Over the coming few years, scholars, religious leaders and interested lay people will have a new source for overviews of theological topics — a long-form, open-access, peer-reviewed and regularly updated online compendium, the St. Andrews Encyclopædia of Theology. The project, based at Scotland’s oldest and most prestigious university and initially funded with a four-and-a-half-year, £3.3 million grant from the John Templeton Foundation, will offer rigorous yet accessible articles on key theological topics, beginning with Christianity, Judaism and Islam and eventually expanding to cover other major religious traditions including Hinduism and Buddhism. The Encyclopædia will be modeled on its philosophical analogue, the Stanford Encyclopedia of Philosophy, which was launched in 1995 and today today features nearly 1,600 articles on philosophical topics as general as metaphysics and as specific as the concept of personhood in the Akan culture of present-day Ghana. 

“For years the John Templeton Foundation has been interested in supporting the development of something like the Stanford Encyclopedia, but focused on theological topics and other examples of what Sir John Templeton termed ‘spiritual information’ — insights gained from individual and communal religious practices across cultures and history,” says Alex Arnold, the Templeton Foundation’s senior program officer for philosophy and theology. “With Brendon Wolfe, Steve Holmes and the team at St Andrews and elsewhere, we’ve found an excellent set of partners to create a resource with broad and lasting value for readers around the world.”

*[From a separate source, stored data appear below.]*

(* ===== verification/Fields.v ===== *)
(** * The fields of a message

    The bit stream operations of src/bitstream.c proved against the wire
    logic: every integer width is a [Codec], buffers are written whole and in
    wire order, strings carry a length byte; reads of integers need the bytes
    to be there, while buffer reads check. *)
From S2P Require Import Prelude Bitstream Wire.
From Stdlib Require Import Btauto.

Section Fields.
Context `{Host}.

(** ** Bytes *)

Lemma put_byte_emits v : byte v -> emits (put_byte v) [v] tt.
Proof.
  intros Hv. split; [by apply Forall_singleton|]. intros s W Hr.
  pose proof (wf_cursor s [v] W Hr) as Hc. simpl in Hc. change (zlen [v]) with 1 in Hr.
  unfold put_byte. rewrite store_done.
  - simpl. rewrite wf_u64 by (done || lia). unfold append. repeat f_equal.
    apply splice_insert. unfold cursor in *. lia.
  - destruct W. unfold room, cursor, zlen in *. lia.
Qed.

Lemma next_byte_parses v : parses next_byte [v] v.
Proof.
  intros s W Hr [rest E]. change (zlen [v]) with 1 in *. unfold next_byte.
  assert (L : bs_data s !! cursor s = Some v).
  { rewrite <- (Nat.add_0_r (cursor s)), <- lookup_drop, E. done. }
  rewrite (load_done _ _ v); [|destruct W; lia|done].
  simpl. rewrite wf_u64 by (done || lia). done.
Qed.

Lemma next_byte_reads : reads 1 next_byte byte.
Proof.
  split; [lia|]. intros s W Hr.
  destruct (load_in (bs_data s) (bs_offset s)) as (v & L & E).
  { destruct W. unfold room in *. lia. }
  exists v. unfold next_byte. rewrite E. simpl. rewrite wf_u64 by (done || lia).
  split; [done|]. destruct W as [_ _ _ Hby]. by apply (proj1 (Forall_lookup _ _) Hby _ _ L).
Qed.

(** A guarded write: all of [bs] or nothing. *)
Lemma guarded_field {A} (w : prog bitstream_t A) bs r r0 n :
  zlen bs = n -> emits w bs r ->
  field (bind get (fun s => if negb (mBitstreamBytesDoFit s n) then ret r0 else w)) bs r r0.
Proof.
  intros <- [By E]. split; [split; [done|]|]; intros s W Hr; unfold bind, get;
    rewrite (wf_fit s _ W).
  - rewrite (proj2 (Z.leb_le _ _)) by lia. simpl. by apply E.
  - rewrite (proj2 (Z.leb_gt _ _)) by lia. done.
Qed.

(** ** Integers *)

(** The byte of weight [256^k], as the source selects it. *)
Lemma mask_byte x : u8 (Z.land x 255) = x mod 256.
Proof. rewrite land_ff. apply u8_small. lia. Qed.

Lemma u8_mod x : u8 x = x mod 256.
Proof. reflexivity. Qed.

Lemma byte_mod x : byte (x mod 256).
Proof. unfold byte. lia. Qed.

Ltac emit_bytes :=
  repeat first
    [ apply put_byte_emits; solve [apply u8_byte]
    | eapply emits_bind; [apply put_byte_emits; apply u8_byte|] ].

(** The bytes of the source, rewritten to those of [be_bytes]. *)
Ltac byte_list :=
  cbn [be_bytes app reverse rev_append]; rewrite ?mask_byte, ?u8_mod, ?shiftr_div by lia;
  cbn [Z.pow Z.pow_pos Pos.iter Z.mul Pos.mul];
  rewrite ?Z.div_div by lia; reflexivity.

Lemma write_uint8_field x : field (bitstream_write_uint8 x) (enc_uint 1 x) tt tt.
Proof.
  apply guarded_field; [unfold enc_uint; by destruct host|].
  eapply emits_eq; [|apply put_byte_emits, u8_byte].
  unfold enc_uint. destruct host; cbn; rewrite mask_byte; done.
Qed.

Lemma write_uint16_field x : field (bitstream_write_uint16 x) (enc_uint 2 x) tt tt.
Proof.
  apply guarded_field; [unfold enc_uint; by destruct host|].
  unfold enc_uint. destruct host; (eapply emits_eq; [|emit_bytes]); byte_list.
Qed.

Lemma write_uint16_endian_field x :
  field (bitstream_write_uint16_endian x) (reverse (be_bytes 2 x)) tt tt.
Proof.
  apply guarded_field; [done|]. eapply emits_eq; [|emit_bytes]. byte_list.
Qed.

Lemma write_uint32_field x : field (bitstream_write_uint32 x) (enc_uint 4 x) tt tt.
Proof.
  apply guarded_field; [unfold enc_uint; by destruct host|].
  unfold enc_uint. destruct host; (eapply emits_eq; [|emit_bytes]); byte_list.
Qed.

Lemma write_uint32_endian_field x :
  field (bitstream_write_uint32_endian x) (reverse (be_bytes 4 x)) tt tt.
Proof.
  apply guarded_field; [done|]. eapply emits_eq; [|emit_bytes]. byte_list.
Qed.

Lemma write_uint64_field x : field (bitstream_write_uint64 x) (enc_uint 8 x) tt tt.
Proof.
  apply guarded_field; [unfold enc_uint; by destruct host|].
  unfold enc_uint. destruct host; (eapply emits_eq; [|emit_bytes]); byte_list.
Qed.

Lemma write_int_field k x : field (write_int k x) (enc_int k x) tt tt.
Proof.
  destruct k; unfold enc_int; cbn [int_bytes write_int];
    auto using write_uint8_field, write_uint16_field, write_uint16_endian_field,
      write_uint32_field, write_uint32_endian_field, write_uint64_field.
Qed.

Lemma next_bind_parses {A} (k : Z -> prog bitstream_t A) v bs r :
  parses (k v) bs r -> parses (bind next_byte k) (v :: bs) r.
Proof. intros P. apply (parses_bind _ _ [v] bs v r); [apply next_byte_parses|done]. Qed.

Lemma ret_parses_eq {A} (v r : A) : v = r -> parses (ret v) [] r.
Proof. intros ->. apply parses_ret. Qed.

Lemma next_byte_parses_eq v r : v = r -> parses next_byte [v] r.
Proof. intros ->. apply next_byte_parses. Qed.

(** The [|] of shifted bytes, most significant byte first. *)
Lemma join2 b0 b1 : byte b0 -> byte b1 ->
  Z.lor (u32 (Z.shiftl b0 8)) b1 = be_value [b0; b1].
Proof.
  unfold byte. intros. rewrite Z.shiftl_mul_pow2 by lia. rewrite u32_small by lia.
  rewrite (lor_add _ _ 8) by lia. cbn [be_value fold_left]. lia.
Qed.

Lemma join4 b0 b1 b2 b3 : byte b0 -> byte b1 -> byte b2 -> byte b3 ->
  Z.lor (Z.lor (Z.lor (u32 (Z.shiftl b0 24)) (u32 (Z.shiftl b1 16)))
               (u32 (Z.shiftl b2 8))) b3 = be_value [b0; b1; b2; b3].
Proof.
  unfold byte. intros. rewrite !Z.shiftl_mul_pow2 by lia. rewrite !u32_small by lia.
  rewrite (lor_add _ (b1 * _) 24), (lor_add _ (b2 * _) 16), (lor_add _ b3 8) by lia.
  cbn [be_value fold_left]. lia.
Qed.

Accurate, accessible, updated and global

The plan for the Encyclopædia was developed over the past several years, and includes prioritizing what the project leaders term an “emic” perspective — aiming to have articles that are comprehensive and even-handed, but written by authors who come from within many of the religious and theological traditions covered. Its articles will be tailored to be academically rigorous but accessible to non-theologians — making them useful to a broad audience that includes students, teachers, journalists, religious leaders and laypeople. Its online-only, open-access approach will make its content easily expandable and updatable, and available to a global audience, including users in the developing world for whom standard printed or paywalled theological references are difficult to use. 

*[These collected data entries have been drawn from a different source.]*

(* ===== verification/Net.v ===== *)
(** * Addresses, errors and packets

    src/net_error.[ch], src/net_addr.[ch], src/net_packet.[ch].  What the
    operating system returns (the [getaddrinfo], [getnameinfo], [getifaddrs]
    and [inet_aton] results) is an argument of the functions that call it. *)
From S2P Require Import Prelude Bitstream Wire Fields.

(** ** Errors *)

Inductive NetError :=
| NetNoError | NetUnreachableError | NetNotKnownError | NetCouldNotResolveError
| NetBindError | NetSockError | NetInvalidError | NetOtherError.

#[export] Instance NetError_eq_dec : EqDecision NetError.
Proof. solve_decision. Defined.

(** The values of <errno.h> and <netdb.h> on Linux. *)
Definition ENETDOWN : Z := 100.
Definition ENETUNREACH : Z := 101.
Definition EAI_NONAME : Z := -2.
Definition EAI_AGAIN : Z := -3.
Definition EAI_FAIL : Z := -4.
Definition EAI_SYSTEM : Z := -11.
Definition EMSGSIZE : Z := 90.
Definition EADDRINUSE : Z := 98.
Definition EADDRNOTAVAIL : Z := 99.
Definition EAFNOSUPPORT : Z := 97.
Definition EIO : Z := 5.
Definition EAGAIN : Z := 11.
Definition EBADF : Z := 9.
Definition ENOTSOCK : Z := 88.
Definition EINVAL : Z := 22.

(** The [switch]; the group of [EINVAL] assigns and falls through. *)
Definition netErrorPosix (e : Z) : NetError :=
  if bool_decide (e = ENETDOWN \/ e = ENETUNREACH) then NetUnreachableError
  else if bool_decide (e = EAI_NONAME) then NetNotKnownError
  else if bool_decide (e = EAI_AGAIN \/ e = EAI_FAIL) then NetCouldNotResolveError
  else if bool_decide (e = EMSGSIZE) then NetInvalidError
  else if bool_decide (e = EADDRINUSE \/ e = EADDRNOTAVAIL \/ e = EAFNOSUPPORT) then NetBindError
  else if bool_decide (e = EIO \/ e = EAGAIN) then NetSockError
  else
    let error := NetInvalidError in
    let error := NetOtherError in
    error.

(** ** Addresses *)

Definition AF_INET : Z := 2.

(** [struct sockaddr_in]; [sin_port] and [s_addr] hold the value the host
    reads from the network-order bytes. *)
Record net_addr_t := mkAddr {
  sin_family : Z;
  sin_port : Z;
  s_addr : Z;
}.

#[export] Instance net_addr_eq_dec : EqDecision net_addr_t.
Proof. solve_decision. Defined.

Definition zeroAddr : net_addr_t := mkAddr 0 0 0.

Section Addr.
Context `{Host}.

Definition byteswap (n : nat) (x : Z) : Z := be_value (reverse (be_bytes n x)).

Definition htons (x : Z) : Z :=
  match host with LittleEndian => byteswap 2 (u16 x) | BigEndian => u16 x end.
Definition htonl (x : Z) : Z :=
  match host with LittleEndian => byteswap 4 (u32 x) | BigEndian => u32 x end.
Definition ntohs : Z -> Z := htons.
Definition ntohl : Z -> Z := htonl.

Definition net_addr_set (hostaddr port : Z) (doHostToNetwork : bool) : net_addr_t :=
  mkAddr AF_INET
    (if doHostToNetwork then htons (u16 port) else u16 port)
    (if doHostToNetwork then htonl (u32 hostaddr) else u32 hostaddr).

Definition net_addr_zero : net_addr_t := net_addr_set 0 0 true.

Definition net_addr_copy (src : net_addr_t) : net_addr_t := src.

Definition net_addr_get_host (addr : net_addr_t) : Z := ntohl (s_addr addr).
Definition net_addr_get_port (addr : net_addr_t) : Z := ntohs (sin_port addr).

Definition net_addr_is_equal (a b : net_addr_t) : bool :=
  (sin_family a =? sin_family b) && (sin_port a =? sin_port b) && (s_addr a =? s_addr b).

Definition net_addr_is_valid (a : net_addr_t) : bool :=
  negb (net_addr_is_equal a zeroAddr).

(** One entry of the [getaddrinfo] list with what [getnameinfo] says of it:
    its error, or whether the host name is non-empty. *)
Record addrinfo := mkAddrinfo {
  ai_addr : net_addr_t;
  ai_name : Z + bool;
}.

Fixpoint resolve_loop (results : list addrinfo) (addr : net_addr_t) :
    NetError + net_addr_t :=
  match results with
  | [] => inr addr
  | r :: results' =>
      match ai_name r with
      | inl posixError => inl (netErrorPosix posixError)
      | inr true => inr (net_addr_copy (ai_addr r))
      | inr false => resolve_loop results' addr
      end
  end.

(** [gai] is the [getaddrinfo] error (when not zero) or its list. *)
Definition net_addr_resolve (gai : Z + list addrinfo) (addr : net_addr_t) (port : Z) :
    NetError * net_addr_t :=
  match gai with
  | inl posixError => (netErrorPosix posixError, addr)
  | inr results =>
      match resolve_loop results addr with
      | inl e => (e, addr)
      | inr a => (NetNoError, mkAddr (sin_family a) (htons port) (s_addr a))
      end
  end.

(** One entry of the [getifaddrs] list. *)
Record ifaddr := mkIfaddr {
  ifa_addr : option net_addr_t;
  ifa_up : bool;
  ifa_loopback : bool;
}.

(** The [break] leaves the [switch], not the loop. *)
Fixpoint local_loop (ifs : list ifaddr) (addr : net_addr_t) : net_addr_t :=
  match ifs with
  | [] => addr
  | i :: ifs' =>
      match ifa_addr i with
      | None => local_loop ifs' addr
      | Some a =>
          if negb (ifa_up i) || ifa_loopback i then local_loop ifs' addr
          else if sin_family a =? AF_INET then local_loop ifs' (net_addr_copy a)
          else local_loop ifs' addr
      end
  end.

Definition net_addr_local (ifs : Z + list ifaddr) (addr : net_addr_t) :
    NetError * net_addr_t :=
  match ifs with
  | inl posixError => (netErrorPosix posixError, addr)
  | inr l => (NetNoError, local_loop l addr)
  end.

End Addr.

(** ** Packets *)

Definition kNetPacketMaxLen : Z := 256.

(** [bitstream.data] points to the [data] of the same packet, so the packet
    keeps one copy of the bytes, that of its stream. *)
Record net_packet_s := mkPacket {
  pk_addr : net_addr_t;
  pk_length : Z;
  pk_bitstream : bitstream_t;
}.

Definition pk_data (p : net_packet_s) : list Z := bs_data (pk_bitstream p).

Definition net_packet_init (p : net_packet_s) : net_packet_s :=
  mkPacket (pk_addr p) (pk_length p) (bitstream_create (pk_data p) kNetPacketMaxLen).

Definition net_packet_len (p : net_packet_s) : Z := pk_length p.

Definition net_packet_set_data (p : net_packet_s) (data : list Z) (length : Z) :
    outcome net_packet_s :=
  if length <=? kNetPacketMaxLen then
    d <-! memcpy (pk_data p) 0 data 0 length ;;
    Done (mkPacket (pk_addr p) length
            (mkBitstream d length (bs_bound (pk_bitstream p))))
  else Done p.

(** [aton] is the address [inet_aton] parses [host] to, if it does. *)
Definition net_packet_set `{Host} (p : net_packet_s) (aton : option Z) (port : Z) :
    net_packet_s :=
  mkPacket
    (mkAddr AF_INET (htons port)
       (match aton with Some a => a | None => htonl 0 end))
    (pk_length p) (pk_bitstream p).

Definition net_packet_addr (p : net_packet_s) (addr : net_addr_t) : net_packet_s :=
  mkPacket addr (pk_length p) (pk_bitstream p).

(** What the pool hands out: a packet whose data is 256 bytes. *)
Record packet_wf (p : net_packet_s) : Prop := {
  pk_wf_data : zlen (pk_data p) = kNetPacketMaxLen;
  pk_wf_bytes : Forall byte (pk_data p);
}.

(** An address as [recvfrom] and the setters make it. *)
Record addr_wf (a : net_addr_t) : Prop := {
  addr_family : sin_family a = AF_INET;
  addr_port : uint_ok 2 (sin_port a);
  addr_host : uint_ok 4 (s_addr a);
}.

Section NetFacts.
Context `{Host}.

Lemma net_addr_is_equal_spec a b : net_addr_is_equal a b = true <-> a = b.
Proof.
  unfold net_addr_is_equal. destruct a, b. simpl.
  rewrite !andb_true_iff, !Z.eqb_eq.
  split; [intros [[-> ->] ->]; done|intros [= -> -> ->]; auto].
Qed.

#[export] Instance net_addr_is_equal_refl : Reflexive (fun a b => net_addr_is_equal a b = true).
Proof. intros a. by apply net_addr_is_equal_spec. Qed.

Lemma byteswap_range n x : 0 <= byteswap n x < 256 ^ Z.of_nat n.
Proof.
  unfold byteswap. rewrite <- (length_be_bytes n x) at 3.
  rewrite <- (length_reverse (be_bytes n x)). apply be_value_range, Forall_reverse, be_bytes_byte.
Qed.

Lemma byteswap_involutive n x : 0 <= x < 256 ^ Z.of_nat n -> byteswap n (byteswap n x) = x.
Proof.
  intros Hx. unfold byteswap.
  rewrite <- (length_be_bytes n x) at 1. rewrite <- (length_reverse (be_bytes n x)).
  rewrite be_bytes_value by (apply Forall_reverse, be_bytes_byte).
  rewrite reverse_involutive. by apply be_value_bytes.
Qed.

Lemma ntohs_htons x : uint_ok 2 x -> ntohs (htons x) = x.
Proof.
  unfold uint_ok, ntohs, htons. change (256 ^ Z.of_nat 2) with (2 ^ 16). intros Hx.
  destruct host; rewrite !u16_small; rewrite ?u16_small by lia; auto.
  - apply (byteswap_involutive 2), Hx.
  - apply (byteswap_range 2).
Qed.

Lemma ntohl_htonl x : uint_ok 4 x -> ntohl (htonl x) = x.
Proof.
  unfold uint_ok, ntohl, htonl. change (256 ^ Z.of_nat 4) with (2 ^ 32). intros Hx.
  destruct host; rewrite !u32_small; rewrite ?u32_small by lia; auto.
  - apply (byteswap_involutive 4), Hx.
  - apply (byteswap_range 4).
Qed.

Lemma htons_range x : uint_ok 2 (htons x).
Proof.
  unfold htons. destruct host; [apply byteswap_range|apply u16_range].
Qed.

Lemma htonl_range x : uint_ok 4 (htonl x).
Proof.
  unfold htonl. destruct host; [apply byteswap_range|apply u32_range].
Qed.

Lemma net_addr_set_wf h p b : addr_wf (net_addr_set h p b).
Proof.
  split; [done| |]; destruct b; cbn [net_addr_set sin_port s_addr];
    auto using htons_range, htonl_range.
  - apply u16_range.
  - apply u32_range.
Qed.

Lemma packet_init_wf p : packet_wf p -> bs_wf (pk_bitstream (net_packet_init p)).
Proof.
  intros [Hl Hb]. unfold kNetPacketMaxLen in *.
  split; cbn [net_packet_init pk_bitstream bitstream_create bs_offset bs_bound bs_data];
    unfold kNetPacketMaxLen; [lia|lia|lia|done].
Qed.

Lemma packet_init_room p : room (pk_bitstream (net_packet_init p)) = 256.
Proof. done. Qed.

End NetFacts.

In addition to Brendan Wolfe and Steve Holmes, the Encyclopædia’s senior editors include N.T. Wright and Christoph Schwöbel (focusing on Christianity), Lejla Demiri (focusing on Islam) and Oliver Langworthy (academic editor). They have been working with a board of editorial advisors to identify topics, recruit authors and additional senior editors representing a broad range of traditions, and work with them to shape the work’s coverage according to the project’s editorial guidelines. As core articles are written, peer reviewed and revised, they will begin to appear on the project’s site, with an estimated 10 appearing in the first year, 30 more in the second, 75 in the third and at least 210 published by the end of the grant period — with plans to add hundreds more articles in the years after. The hope is that, 25 years after its launch, the St. Andrews Encyclopædia of Theology will still be relevant and growing — just like its forerunner at Stanford.

STILL CURIOUS?

Learn more about the St. Andrews Encyclopædia’s vision for cataloguing and making theological knowledge accessible by reading an outline of the project’s editorial standards.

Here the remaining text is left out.